Amplification of a reactive oxygen species signal in axotomized retinal ganglion cells

• Published in: Antioxidants & redox signaling Vol. 5; no. 5; p. 629
• Main Authors: Nguyen, Steve M, Alexejun, Christa N, Levin, Leonard A
• Format: Journal Article
• Language: English
• Published: United States 01.10.2003
• Subjects: Amino Acid Chloromethyl Ketones - pharmacology; Animals; Animals, Newborn; Axotomy; Caspases - metabolism; Cell Physiological Phenomena - drug effects; Cycloheximide - pharmacology; Ethidium - analogs & derivatives; Ethidium - pharmacology; Hydrogen Peroxide - pharmacology; Microscopy, Fluorescence; Oxidative Stress - physiology; Phosphines - pharmacology; Polyethylene Glycols - pharmacology; Rats; Rats, Long-Evans; Reactive Oxygen Species - metabolism; Retinal Ganglion Cells - drug effects; Retinal Ganglion Cells - metabolism; Signal Transduction - drug effects; Superoxide Dismutase - pharmacology; Superoxides - metabolism; Vitamin K 3 - pharmacology
• ISSN: 1523-0864
• DOI: 10.1089/152308603770310293

Retinal ganglion cells (RGCs) undergo apoptosis after axonal injury. Elucidation of the sequence of intracellular events proximal to caspase activation may allow development of effective neuroprotective strategies.

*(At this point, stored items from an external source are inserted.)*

(* ===== verification/PerlState.v ===== *)
(** * The state of the Perl scanner

    [crates/tree-sitter-perl-sqry/grammar-src/scanner.c]: the tokens, the stack of
    open quotes, the queue of announced heredocs, and their serialization. *)

From S2P Require Import Prelude CArray CString.

Inductive TokenType : Type :=
  | TOKEN_APOSTROPHE | TOKEN_DOUBLE_QUOTE | TOKEN_BACKTICK | TOKEN_SEARCH_SLASH
  | NO_TOKEN_SEARCH_SLASH_PLZ | TOKEN_OPEN_READLINE_BRACKET | TOKEN_OPEN_FILEGLOB_BRACKET
  | PERLY_SEMICOLON | PERLY_HEREDOC | TOKEN_CTRL_Z | TOKEN_QUOTELIKE_BEGIN
  | TOKEN_QUOTELIKE_MIDDLE_CLOSE | TOKEN_QUOTELIKE_MIDDLE_SKIP | TOKEN_QUOTELIKE_END_ZW
  | TOKEN_QUOTELIKE_END | TOKEN_Q_STRING_CONTENT | TOKEN_QQ_STRING_CONTENT
  | TOKEN_ESCAPE_SEQUENCE | TOKEN_ESCAPED_DELIMITER | TOKEN_DOLLAR_IN_REGEXP
  | TOKEN_REGEXP_OPEN_BRACKET | TOKEN_REGEXP_OPEN_BRACE | TOKEN_POD | TOKEN_GOBBLED_CONTENT
  | TOKEN_ATTRIBUTE_VALUE_BEGIN | TOKEN_ATTRIBUTE_VALUE | TOKEN_PROTOTYPE
  | TOKEN_SIGNATURE_START | TOKEN_HEREDOC_DELIM | TOKEN_COMMAND_HEREDOC_DELIM
  | TOKEN_HEREDOC_START | TOKEN_HEREDOC_MIDDLE | TOKEN_HEREDOC_END | TOKEN_FAT_COMMA_AUTOQUOTED
  | TOKEN_FAT_COMMA_AUTOQUOTED_AHEAD | TOKEN_FILETEST | TOKEN_BRACE_AUTOQUOTED
  | TOKEN_BRACE_END_ZW | TOKEN_DOLLAR_IDENT_ZW | TOKEN_NO_INTERP_WHITESPACE_ZW | TOKEN_NONASSOC
  | TOKEN_RECOVER_PAREN_CLOSE | TOKEN_RECOVER_BRACKET_CLOSE | TOKEN_RECOVER_BRACE_CLOSE
  | TOKEN_RECOVER_ARROW | TOKEN_RECOVER_BLOCK_CLOSE | TOKEN_FORMAT_CONTENT | TOKEN_X_OP
  | TOKEN_KW_CLASS | TOKEN_KW_ROLE | TOKEN_KW_METHOD | TOKEN_KW_ASYNC | TOKEN_KW_TRY
  | TOKEN_ERROR.

Definition TokenType_to_Z (t : TokenType) : Z :=
  match t with
  | TOKEN_APOSTROPHE => 0 | TOKEN_DOUBLE_QUOTE => 1 | TOKEN_BACKTICK => 2
  | TOKEN_SEARCH_SLASH => 3 | NO_TOKEN_SEARCH_SLASH_PLZ => 4 | TOKEN_OPEN_READLINE_BRACKET => 5
  | TOKEN_OPEN_FILEGLOB_BRACKET => 6 | PERLY_SEMICOLON => 7 | PERLY_HEREDOC => 8
  | TOKEN_CTRL_Z => 9 | TOKEN_QUOTELIKE_BEGIN => 10 | TOKEN_QUOTELIKE_MIDDLE_CLOSE => 11
  | TOKEN_QUOTELIKE_MIDDLE_SKIP => 12 | TOKEN_QUOTELIKE_END_ZW => 13
  | TOKEN_QUOTELIKE_END => 14 | TOKEN_Q_STRING_CONTENT => 15 | TOKEN_QQ_STRING_CONTENT => 16
  | TOKEN_ESCAPE_SEQUENCE => 17 | TOKEN_ESCAPED_DELIMITER => 18 | TOKEN_DOLLAR_IN_REGEXP => 19
  | TOKEN_REGEXP_OPEN_BRACKET => 20 | TOKEN_REGEXP_OPEN_BRACE => 21 | TOKEN_POD => 22
  | TOKEN_GOBBLED_CONTENT => 23 | TOKEN_ATTRIBUTE_VALUE_BEGIN => 24
  | TOKEN_ATTRIBUTE_VALUE => 25 | TOKEN_PROTOTYPE => 26 | TOKEN_SIGNATURE_START => 27
  | TOKEN_HEREDOC_DELIM => 28 | TOKEN_COMMAND_HEREDOC_DELIM => 29 | TOKEN_HEREDOC_START => 30
  | TOKEN_HEREDOC_MIDDLE => 31 | TOKEN_HEREDOC_END => 32 | TOKEN_FAT_COMMA_AUTOQUOTED => 33
  | TOKEN_FAT_COMMA_AUTOQUOTED_AHEAD => 34 | TOKEN_FILETEST => 35
  | TOKEN_BRACE_AUTOQUOTED => 36 | TOKEN_BRACE_END_ZW => 37 | TOKEN_DOLLAR_IDENT_ZW => 38
  | TOKEN_NO_INTERP_WHITESPACE_ZW => 39 | TOKEN_NONASSOC => 40
  | TOKEN_RECOVER_PAREN_CLOSE => 41 | TOKEN_RECOVER_BRACKET_CLOSE => 42
  | TOKEN_RECOVER_BRACE_CLOSE => 43 | TOKEN_RECOVER_ARROW => 44
  | TOKEN_RECOVER_BLOCK_CLOSE => 45 | TOKEN_FORMAT_CONTENT => 46 | TOKEN_X_OP => 47
  | TOKEN_KW_CLASS => 48 | TOKEN_KW_ROLE => 49 | TOKEN_KW_METHOD => 50 | TOKEN_KW_ASYNC => 51
  | TOKEN_KW_TRY => 52 | TOKEN_ERROR => 53
  end.

#[export] Instance perl_TokenType_eq_dec : EqDecision TokenType.
Proof. solve_decision. Defined.

(** ** Strings of which only the first characters count *)

Definition MAX_TSPSTRING_LEN : Z := 8.

(** [contents] has [MAX_TSPSTRING_LEN] characters. *)
Record TSPString := mkTSPString { length : Z; contents : list Z }.

Definition tspstring_zero : TSPString := mkTSPString 0 (replicate 8 0).

Definition tspstring_push (s : TSPString) (c : Z) : outcome TSPString :=
  let? n := i32_incr (length s) in
  Done (mkTSPString n
    (if length s <? MAX_TSPSTRING_LEN then <[Z.to_nat (length s) := c]> (contents s) else contents s)).

Definition tspstring_eq (s1 s2 : TSPString) : bool :=
  if negb (length s1 =? length s2) then false
  else
    let max_len := Z.to_nat (if length s1 <? MAX_TSPSTRING_LEN then length s1 else MAX_TSPSTRING_LEN) in
    bool_decide (take max_len (contents s1) = take max_len (contents s2)).

Definition tspstring_reset (s : TSPString) : TSPString := mkTSPString 0 (contents s).

(** ** Quotes *)

Definition close_for_open (c : Z) : Z :=
  if c =? "(" then ")" else if c =? "[" then "]" else if c =? "{" then "}"
  else if c =? "<" then ">" else 0.

Record TSPQuote := mkQuote { open : Z; close : Z; count : Z; body_leads_with_delim : bool }.

Definition tspquote_new : TSPQuote := mkQuote 0 0 0 false.

Record HeredocEntry := mkEntry { delim : TSPString; interpolates : bool; indents : bool }.

Definition entry_zero : HeredocEntry := mkEntry tspstring_zero false false.

(** The values of [enum HeredocState]; a restored one is any byte. *)
Definition HEREDOC_NONE : Z := 0.
Definition HEREDOC_START : Z := 1.
Definition HEREDOC_UNKNOWN : Z := 2.
Definition HEREDOC_CONTINUE : Z := 3.
Definition HEREDOC_END : Z := 4.

Definition HEREDOC_QUEUE_MAX : Z := 8.

Record LexerState := mkState {
  quotes : Array TSPQuote;
  heredoc_queue : list HeredocEntry;
  heredoc_count : Z;
  heredoc_state : Z;
  recovery_emitted : bool;
}.

Definition set_quotes (s : LexerState) (q : Array TSPQuote) : LexerState :=
  mkState q (heredoc_queue s) (heredoc_count s) (heredoc_state s) (recovery_emitted s).
Definition set_heredocs (s : LexerState) (queue : list HeredocEntry) (n state : Z) : LexerState :=
  mkState (quotes s) queue n state (recovery_emitted s).
Definition set_heredoc_state (s : LexerState) (state : Z) : LexerState :=
  set_heredocs s (heredoc_queue s) (heredoc_count s) state.
Definition set_recovery (s : LexerState) (b : bool) : LexerState :=
  mkState (quotes s) (heredoc_queue s) (heredoc_count s) (heredoc_state s) b.

Definition lexerstate_push_quote (s : LexerState) (opener : Z) : outcome LexerState :=
  let closer := close_for_open opener in
  let q := mkQuote (if closer =? 0 then 0 else opener) (if closer =? 0 then opener else closer)
             0 (body_leads_with_delim tspquote_new) in
  let? q := array_push (quotes s) q in
  Done (set_quotes s q).

(** The loop from index [n - 1] down: the index of the match, plus one, or 0. *)
Fixpoint find_quote (p : TSPQuote → bool) (a : Array TSPQuote) (n : nat) : outcome Z :=
  match n with
  | O => Done 0
  | S n =>
      let? q := array_get a (Z.of_nat n) in
      if p q then Done (Z.of_nat n + 1) else find_quote p a n
  end.

Definition lexerstate_is_quote_opener (s : LexerState) (check : Z) : outcome Z :=
  find_quote (λ q, negb (open q =? 0) && (check =? open q)) (quotes s) (Z.to_nat (size (quotes s))).

Definition lexerstate_is_quote_closer (s : LexerState) (c : Z) : outcome Z :=
  find_quote (λ q, negb (close q =? 0) && (c =? close q)) (quotes s) (Z.to_nat (size (quotes s))).

(** An assignment to the quote that [array_get] points to. *)
Definition assign_quote (s : LexerState) (index : Z) (q : TSPQuote) : outcome LexerState :=
  let? c := memcpy (CArray.contents (quotes s)) index [Some q] in
  Done (set_quotes s (mkArray c (size (quotes s)) (capacity (quotes s)))).

Definition lexerstate_saw_opener (s : LexerState) (idx : Z) : outcome LexerState :=
  let? q := array_get (quotes s) (idx - 1) in
  let? n := i32_incr (count q) in
  assign_quote s (idx - 1) (mkQuote (open q) (close q) n (body_leads_with_delim q)).

Definition lexerstate_saw_closer (s : LexerState) (idx : Z) : outcome LexerState :=
  let? q := array_get (quotes s) (idx - 1) in
  if negb (count q =? 0) then
    let? n := i32_decr (count q) in
    assign_quote s (idx - 1) (mkQuote (open q) (close q) n (body_leads_with_delim q))
  else Done s.

Definition lexerstate_is_quote_closed (s : LexerState) (idx : Z) : outcome bool :=
  let? q := array_get (quotes s) (idx - 1) in
  Done (count q =? 0).

Definition lexerstate_pop_quote (s : LexerState) (idx : Z) : outcome LexerState :=
  let? q := array_erase (quotes s) (idx - 1) in
  Done (set_quotes s q).

Definition lexerstate_is_paired_delimiter (s : LexerState) : outcome bool :=
  let? q := array_back (quotes s) in
  Done (negb (open q =? 0)).

(** [array_back(&state->quotes)->body_leads_with_delim = b] *)
Definition set_body_lead (s : LexerState) (b : bool) : outcome LexerState :=
  let? q := array_back (quotes s) in
  assign_quote s (to_u32 (size (quotes s) - 1)) (mkQuote (open q) (close q) (count q) b).

Definition lexerstate_take_body_lead (s : LexerState) (c : Z) : outcome (bool * LexerState) :=
  if size (quotes s) =? 0 then Done (false, s)
  else
    let? q := array_back (quotes s) in
    if body_leads_with_delim q && (c =? open q) then
      let? s := set_body_lead s false in Done (true, s)
    else Done (false, s).

(** ** Heredocs *)

Definition entry_at (queue : list HeredocEntry) (i : Z) : outcome HeredocEntry :=
  match queue !! Z.to_nat i with Some e => Done e | None => Undefined end.

Definition lexerstate_front_heredoc (s : LexerState) : outcome HeredocEntry :=
  entry_at (heredoc_queue s) 0.

Definition lexerstate_add_heredoc (s : LexerState) (delim : TSPString) (interp indent : bool)
  : LexerState :=
  let '(i, n) := if HEREDOC_QUEUE_MAX <=? heredoc_count s then (HEREDOC_QUEUE_MAX - 1, heredoc_count s)
                 else (heredoc_count s, heredoc_count s + 1) in
  set_heredocs s (<[Z.to_nat i := mkEntry delim interp indent]> (heredoc_queue s)) n
    (if n =? 1 then HEREDOC_START else heredoc_state s).

(** [queue[i] = queue[i + 1]] for the [n] indices from [i]. *)
Fixpoint shift_queue (n : nat) (queue : list HeredocEntry) (i : Z) : outcome (list HeredocEntry) :=
  match n with
  | O => Done queue
  | S n =>
      let? e := entry_at queue (i + 1) in
      shift_queue n (<[Z.to_nat i := e]> queue) (i + 1)
  end.

Definition lexerstate_finish_heredoc (s : LexerState) : outcome LexerState :=
  let? '(queue, n) :=
    if 0 <? heredoc_count s then
      let n := heredoc_count s - 1 in
      let? queue := shift_queue (Z.to_nat n) (heredoc_queue s) 0 in
      Done (queue, n)
    else Done (heredoc_queue s, heredoc_count s) in
  if n <? HEREDOC_QUEUE_MAX then
    Done (set_heredocs s (<[Z.to_nat n := entry_zero]> queue) n
      (if 0 <? n then HEREDOC_START else HEREDOC_NONE))
  else Undefined.

(** ** Serialization

    The bytes of the buffer are cells: those of a structure's padding hold no
    value. *)

Definition TREE_SITTER_SERIALIZATION_BUFFER_SIZE : Z := 1024.

(** [sizeof(TSPString)] and [sizeof(TSPQuote)] *)
Definition TSPSTRING_SIZE : Z := 36.
Definition TSPQUOTE_SIZE : Z := 16.

Definition SER_FIXED_OVERHEAD : Z := 1 + 1 + 1 + HEREDOC_QUEUE_MAX * (1 + 1 + TSPSTRING_SIZE) + 1.
Definition MAX_SERIALIZED_QUOTES : Z :=
  (TREE_SITTER_SERIALIZATION_BUFFER_SIZE - SER_FIXED_OVERHEAD) / TSPQUOTE_SIZE.

(** An [int32_t] in memory. *)
Definition i32_cells (z : Z) : list (option Z) := Some <$> u32_bytes (to_u32 z).

Definition quote_cells (q : TSPQuote) : list (option Z) :=
  i32_cells (open q) ++ i32_cells (close q) ++ i32_cells (count q)
  ++ [Some (of_bool (body_leads_with_delim q)); None; None; None].

Definition string_cells (s : TSPString) : list (option Z) :=
  i32_cells (length s) ++ concat (i32_cells <$> contents s).

Definition entry_cells (e : HeredocEntry) : list (option Z) :=
  [Some (of_bool (interpolates e)); Some (of_bool (indents e))] ++ string_cells (delim e).

(** The cells written, when they are in the buffer. *)
Definition tree_sitter_perl_external_scanner_serialize (s : LexerState) : outcome (list (option Z)) :=
  let n := size (quotes s) in
  let quote_count := if MAX_SERIALIZED_QUOTES <? n then MAX_SERIALIZED_QUOTES else n in
  let? qs := read_block (CArray.contents (quotes s)) (Z.to_nat quote_count) in
  if heredoc_count s <=? Z.of_nat (List.length (heredoc_queue s)) then
    let bytes := [Some (to_char quote_count)] ++ concat (quote_cells <$> qs)
      ++ [Some (to_char (heredoc_state s)); Some (to_char (heredoc_count s))]
      ++ concat (entry_cells <$> take (Z.to_nat (heredoc_count s)) (heredoc_queue s))
      ++ [Some (of_bool (recovery_emitted s))] in
    if Z.of_nat (List.length bytes) <=? TREE_SITTER_SERIALIZATION_BUFFER_SIZE then Done bytes
    else Undefined
  else Undefined.

(** The byte at the head of the rest of the buffer. *)
Definition next_byte (buffer : list (option Z)) : outcome (Z * list (option Z)) :=
  match buffer with
  | Some c :: buffer => Done (c, buffer)
  | _ => Undefined
  end.

Definition next_i32 (buffer : list (option Z)) : outcome (Z * list (option Z)) :=
  let? '(b0, buffer) := next_byte buffer in
  let? '(b1, buffer) := next_byte buffer in
  let? '(b2, buffer) := next_byte buffer in
  let? '(b3, buffer) := next_byte buffer in
  Done (to_i32 (bytes_u32 b0 b1 b2 b3), buffer).

(** A quote that was copied from the buffer, with its padding. *)
Definition next_quote (buffer : list (option Z)) : outcome (TSPQuote * list (option Z)) :=
  let? '(o, buffer) := next_i32 buffer in
  let? '(c, buffer) := next_i32 buffer in
  let? '(n, buffer) := next_i32 buffer in
  let? '(b, buffer) := next_byte buffer in
  if (3 <=? List.length buffer)%nat then Done (mkQuote o c n (to_bool b), drop 3 buffer) else Undefined.

(** [n] things, one after the other. *)
Fixpoint next_many {A} (next : list (option Z) → outcome (A * list (option Z))) (n : nat)
    (buffer : list (option Z)) : outcome (list A * list (option Z)) :=
  match n with
  | O => Done ([], buffer)
  | S n =>
      let? '(x, buffer) := next buffer in
      let? '(xs, buffer) := next_many next n buffer in
      Done (x :: xs, buffer)
  end.

Definition next_entry (buffer : list (option Z)) : outcome (HeredocEntry * list (option Z)) :=
  let? '(i, buffer) := next_byte buffer in
  let? '(d, buffer) := next_byte buffer in
  let? '(n, buffer) := next_i32 buffer in
  let? '(cs, buffer) := next_many next_i32 (Z.to_nat MAX_TSPSTRING_LEN) buffer in
  Done (mkEntry (mkTSPString n cs) (to_bool i) (to_bool d), buffer).

Definition tree_sitter_perl_external_scanner_deserialize (s : LexerState) (buffer : list (option Z))
  : outcome LexerState :=
  match buffer with
  | [] => Done (set_heredocs (set_quotes s array_init) (heredoc_queue s) 0 HEREDOC_NONE)
  | _ =>
      let? '(c, buffer) := next_byte buffer in
      let quote_count :=
        if MAX_SERIALIZED_QUOTES <? to_uchar c then MAX_SERIALIZED_QUOTES else to_uchar c in
      let? '(qs, buffer) := next_many next_quote (Z.to_nat quote_count) buffer in
      let a := array_reserve array_init quote_count in
      let? cells := memcpy (CArray.contents a) 0 (Some <$> qs) in
      let? '(state, buffer) := next_byte buffer in
      let? '(n, buffer) := next_byte buffer in
      let count := if HEREDOC_QUEUE_MAX <? to_uchar n then HEREDOC_QUEUE_MAX else to_uchar n in
      let? '(es, buffer) := next_many next_entry (Z.to_nat count) buffer in
      let? queue := memcpy (heredoc_queue s) 0 es in
      let? '(r, _) := next_byte buffer in
      Done (mkState (mkArray cells quote_count (capacity a)) queue count state (to_bool r))
  end.

Definition tree_sitter_perl_external_scanner_create : outcome LexerState :=
  tree_sitter_perl_external_scanner_deserialize
    (mkState array_init (replicate 8 entry_zero) 0 0 false) [].

Definition tree_sitter_perl_external_scanner_destroy (s : LexerState) : Array TSPQuote :=
  array_delete (quotes s).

In this study, we explored the role that reactive oxygen species may have in signaling RGC apoptosis after axonal injury. Using the fluorescent probe dihydroethidium, we were able to measure intracellular superoxide anion production. We found that axotomized RGCs exposed to oxidative stress exhibited a secondary superoxide burst. The broad-spectrum caspase inhibitor Z-Val-Ala-DL-Asp-fluoromethyl ketone did not block the burst, suggesting it is proximal to caspase activation, but it was inhibited by cycloheximide, consistent with a requirement for protein synthesis. These results are consistent with RGC axotomy inducing synthesis of one or more proteins that mediate oxidative amplification. This could be an early event in signaling of RGC apoptosis after axonal injury.